- Opening Delimiter -
(** The mask is always one signal; the result is that signal if it was free,
    and the search prefers higher signals. *)
Lemma alloc_choice_spec signal alloc : -1 <= signal < 16 -> exists m,
  0 <= m < 16 /\
  alloc_choice signal alloc = (if Z.testbit alloc m then -1 else m, 2 ^ m) /\
  (signal <> -1 -> m = signal) /\
  (signal = -1 -> (forall i, m < i < 16 -> Z.testbit alloc i = true) /\
    (Z.testbit alloc m = true -> m = 0)).
Proof.
  intros Hs. unfold alloc_choice. destruct (Z.eqb_spec (-1) signal) as [<-|Hne]; simpl.
  - destruct (alloc_search_spec 15 alloc) as (m & Hm & Hall & E & H0); [lia|].
    exists m. split_and!; [lia..|exact E|done|]. intros _. split; [|done].
    intros i Hi. apply Hall. lia.
  - exists signal. rewrite target_pow2, alloc_test by lia. split_and!; [lia..|done|done|].
    intros ->. done.
Qed.

Lemma sig_bound s n : 0 <= n < 16 -> is_signals s -> is_signals (Z.lor s (2 ^ n)).
Proof.
  intros Hn Hs. apply is_signals_lor; [done|]. split; [lia|]. apply Z.pow_lt_mono_r; lia.
Qed.

Lemma allocated_ok n T : 0 <= n < 16 -> task_ok T -> task_ok (allocated (2 ^ n) T).
Proof.
  intros Hn []. split; simpl; [by apply sig_bound|by apply is_signals_land..| |done|done].
  intros E. apply tok_single.
  assert (0 <= SIGF_SINGLE) by done.
  apply Z.bits_inj'. intros i Hi. rewrite Z.bits_0.
  pose proof (f_equal (fun x => Z.testbit x i) E) as Eb. simpl in Eb.
  rewrite Z.land_spec, Z.lor_spec, Z.bits_0 in Eb. rewrite Z.land_spec.
  by destruct (Z.testbit SIGF_SINGLE i), (Z.testbit (sig_alloc T) i).
Qed.

Section allocate.
Context (I : Kernel -> Prop) (R : Kernel -> Kernel -> Prop).

Lemma wp_load_running k T (P : Task -> Kernel -> Prop) :
  tasks k !! running k = Some T -> P T k -> wp I R load_running k P.
Proof. intros HT HP. by eapply wp_bind, wp_gets, wp_load. Qed.

(** The choice of the signal. *)
Lemma wp_alloc_choice k T signal (P : Z * Z -> Kernel -> Prop) :
  tasks k !! running k = Some T -> P (alloc_choice signal (sig_alloc T)) k ->
  wp I R (if negb (-1 =? signal) then
     let target := uwrap 16 (Z.shiftl 1 signal) in
     T ← load_running;
     if negb (Z.land target (sig_alloc T) =? 0) then mret (-1, target)
     else mret (signal, target)
   else
     T ← load_running;
     mret (alloc_search (Z.to_nat (SIGNALS_WIDTH - 1)) (sig_alloc T))) k P.
Proof.
  intros HT HP. unfold alloc_choice in HP. destruct (negb (-1 =? signal)).
  - eapply wp_bind, wp_load_running; [exact HT|]. by case_bool; apply wp_ret.
  - by eapply wp_bind, wp_load_running, wp_ret.
Qed.

Lemma wp_signal_allocate k T signal (P : Z -> Kernel -> Prop) :
  calm k -> tasks k !! running k = Some T -> -1 <= signal < SIGNALS_WIDTH ->
  (let '(n, target) := alloc_choice signal (sig_alloc T) in
   P n (set_tasks (<[running k := allocated target T]> (tasks k)) k)) ->
  wp I R (signal_allocate signal) k P.
Proof.
  intros Hc HT Hs HP. unfold SIGNALS_WIDTH in Hs.
  destruct (alloc_choice_spec signal (sig_alloc T) Hs) as (m & Hm & E & _).
  unfold signal_allocate. eapply wp_bind, wp_assert.
  { unfold SIGNALS_WIDTH. apply andb_true_iff; split; [apply Z.leb_le|apply Z.ltb_lt]; lia. }
  eapply wp_bind, wp_alloc_choice; [exact HT|]. rewrite E in *.
  rewrite (proj2 (Z.ltb_lt 0 (2 ^ m))) by lia.
  eapply wp_bind, wp_bind, wp_gets, wp_bind, wp_upd_task; [exact HT|].
  eapply wp_bind, wp_upd_task; [apply lookup_insert_eq|]. simpl.
  eapply wp_bind, wp_disable_calm; [by eapply calm_frame; [..|exact Hc]|].
  eapply wp_bind, wp_gets, wp_bind, wp_upd_task; [simpl; apply lookup_insert_eq|].
  simpl. eapply (wp_enable_back _ _ k); [exact Hc|done..|].
  apply wp_ret. rewrite !insert_insert_eq.
  replace (set_id_nestcnt _ _) with (set_tasks (<[running k := allocated (2 ^ m) T]> (tasks k)) k);
    [done|]. apply kernel_ext; reflexivity.
Qed.
End allocate.
Lemma unlock_outer k : id_nestcnt k = 0 ->
  unlock k = set_primask false (set_id_nestcnt (-1) k).
Proof. intros Hn. unfold unlock. simpl. by rewrite Hn. Qed.

Lemma kinv_locked n k Q rs ws ts : kinv k Q rs ws ts -> kinv (locked n k) Q rs ws ts.
Proof. intros HK. by eapply kinv_frame; [..|exact HK]. Qed.

Lemma idle_other t k T' : t <> init_task -> idle_ok k ->
  idle_ok (set_tasks (<[t := T']> (tasks k)) k).
Proof. intros Ht (X & HX & Hs). exists X. simpl. by rewrite lookup_insert_ne. Qed.

(** A signal mask that shares a bit with what was received. *)
Lemma land_bit a b : Z.land a b <> 0 -> 0 <= a ->
  exists i, 0 <= i /\ Z.testbit a i = true /\ Z.testbit b i = true.
Proof.
  intros Hn Ha. assert (0 <= Z.land a b) by (apply Z.land_nonneg; auto).
  exists (Z.log2 (Z.land a b)). split; [apply Z.log2_nonneg|].
  apply andb_true_iff. rewrite <- Z.land_spec. apply Z.bit_log2. lia.
Qed.

(** Bits of a mask that another one includes. *)
Lemma land_superset_bit a b i : Z.land a b = a -> Z.testbit a i = true -> Z.testbit b i = true.
Proof. intros <-. rewrite Z.land_spec. by intros [_ ?]%andb_true_iff. Qed.

Lemma land_superset_bits a b : (forall i, Z.testbit a i = true -> Z.testbit b i = true) ->
  Z.land a b = a.
Proof.
  intros H. apply Z.bits_inj'. intros i _. rewrite Z.land_spec.
  destruct (Z.testbit a i) eqn:E; [by rewrite H|done].
Qed.

Lemma testbit_nonneg a i : Z.testbit a i = true -> 0 <= i.
Proof. intros H. destruct (decide (0 <= i)); [done|]. by rewrite Z.testbit_neg_r in H by lia. Qed.

Section inv.
Context `{AP : App} (t : addr).

Lemma in_thread_kinv k : in_thread t k ->
  exists Q rs ws ts T, kinv k Q rs ws ts /\ sched_ok k rs /\ app_ok k Q ts /\ idle_ok k /\
    tasks k !! t = Some T /\ state T = TASK_RUNNING.
Proof.
  intros [Hq Hr (T & HT & Hs)].
  destruct Hq as [_ _ _ (Q & rs & ws & ts & HK & Hsch & Ha) Hi]. by exists Q, rs, ws, ts, T.
Qed.

Lemma in_thread_unlock k T : in_thread t k -> tasks k !! t = Some T -> state T = TASK_RUNNING.
Proof. intros [_ _ (U & HU & Hs)] HT. by simplify_eq. Qed.

(** Updating a task that takes part in scheduling. *)
Lemma app_ok_insert k Q ts u U U' : app_ok k Q ts -> tasks k !! u = Some U ->
  scheduled (state U) = true -> scheduled (state U') = true ->
  app_ok (set_tasks (<[u := U']> (tasks k)) k) Q ts.
Proof.
  intros Ha HU Hs Hs'. eapply app_ok_step; [exact Ha|..]; try done.
  - simpl. by apply dom_insert_lookup_L.
  - simpl. eauto.
  - intros v (V & HV & HVs). simpl in HV.
    destruct (decide (u = v)) as [->|Hne]; [by exists U|].
    rewrite lookup_insert_ne in HV by done. by exists V.
  - intros v (V & HV & HVs). unfold sched_task. simpl.
    destruct (decide (u = v)) as [->|Hne]; [exists U'; by rewrite lookup_insert_eq|].
    exists V. by rewrite lookup_insert_ne.
Qed.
- Closing Delimiter -
Among the lines above, find the one with "intros Hc HT" and the one with "intros Hn Ha.". Quote both and everything between them, exactly.

**Solution**
  intros Hc HT Hs HP. unfold SIGNALS_WIDTH in Hs.
  destruct (alloc_choice_spec signal (sig_alloc T) Hs) as (m & Hm & E & _).
  unfold signal_allocate. eapply wp_bind, wp_assert.
  { unfold SIGNALS_WIDTH. apply andb_true_iff; split; [apply Z.leb_le|apply Z.ltb_lt]; lia. }
  eapply wp_bind, wp_alloc_choice; [exact HT|]. rewrite E in *.
  rewrite (proj2 (Z.ltb_lt 0 (2 ^ m))) by lia.
  eapply wp_bind, wp_bind, wp_gets, wp_bind, wp_upd_task; [exact HT|].
  eapply wp_bind, wp_upd_task; [apply lookup_insert_eq|]. simpl.
  eapply wp_bind, wp_disable_calm; [by eapply calm_frame; [..|exact Hc]|].
  eapply wp_bind, wp_gets, wp_bind, wp_upd_task; [simpl; apply lookup_insert_eq|].
  simpl. eapply (wp_enable_back _ _ k); [exact Hc|done..|].
  apply wp_ret. rewrite !insert_insert_eq.
  replace (set_id_nestcnt _ _) with (set_tasks (<[running k := allocated (2 ^ m) T]> (tasks k)) k);
    [done|]. apply kernel_ext; reflexivity.
Qed.
End allocate.
Lemma unlock_outer k : id_nestcnt k = 0 ->
  unlock k = set_primask false (set_id_nestcnt (-1) k).
Proof. intros Hn. unfold unlock. simpl. by rewrite Hn. Qed.

Lemma kinv_locked n k Q rs ws ts : kinv k Q rs ws ts -> kinv (locked n k) Q rs ws ts.
Proof. intros HK. by eapply kinv_frame; [..|exact HK]. Qed.

Lemma idle_other t k T' : t <> init_task -> idle_ok k ->
  idle_ok (set_tasks (<[t := T']> (tasks k)) k).
Proof. intros Ht (X & HX & Hs). exists X. simpl. by rewrite lookup_insert_ne. Qed.

(** A signal mask that shares a bit with what was received. *)
Lemma land_bit a b : Z.land a b <> 0 -> 0 <= a ->
  exists i, 0 <= i /\ Z.testbit a i = true /\ Z.testbit b i = true.
Proof.
  intros Hn Ha. assert (0 <= Z.land a b) by (apply Z.land_nonneg; auto).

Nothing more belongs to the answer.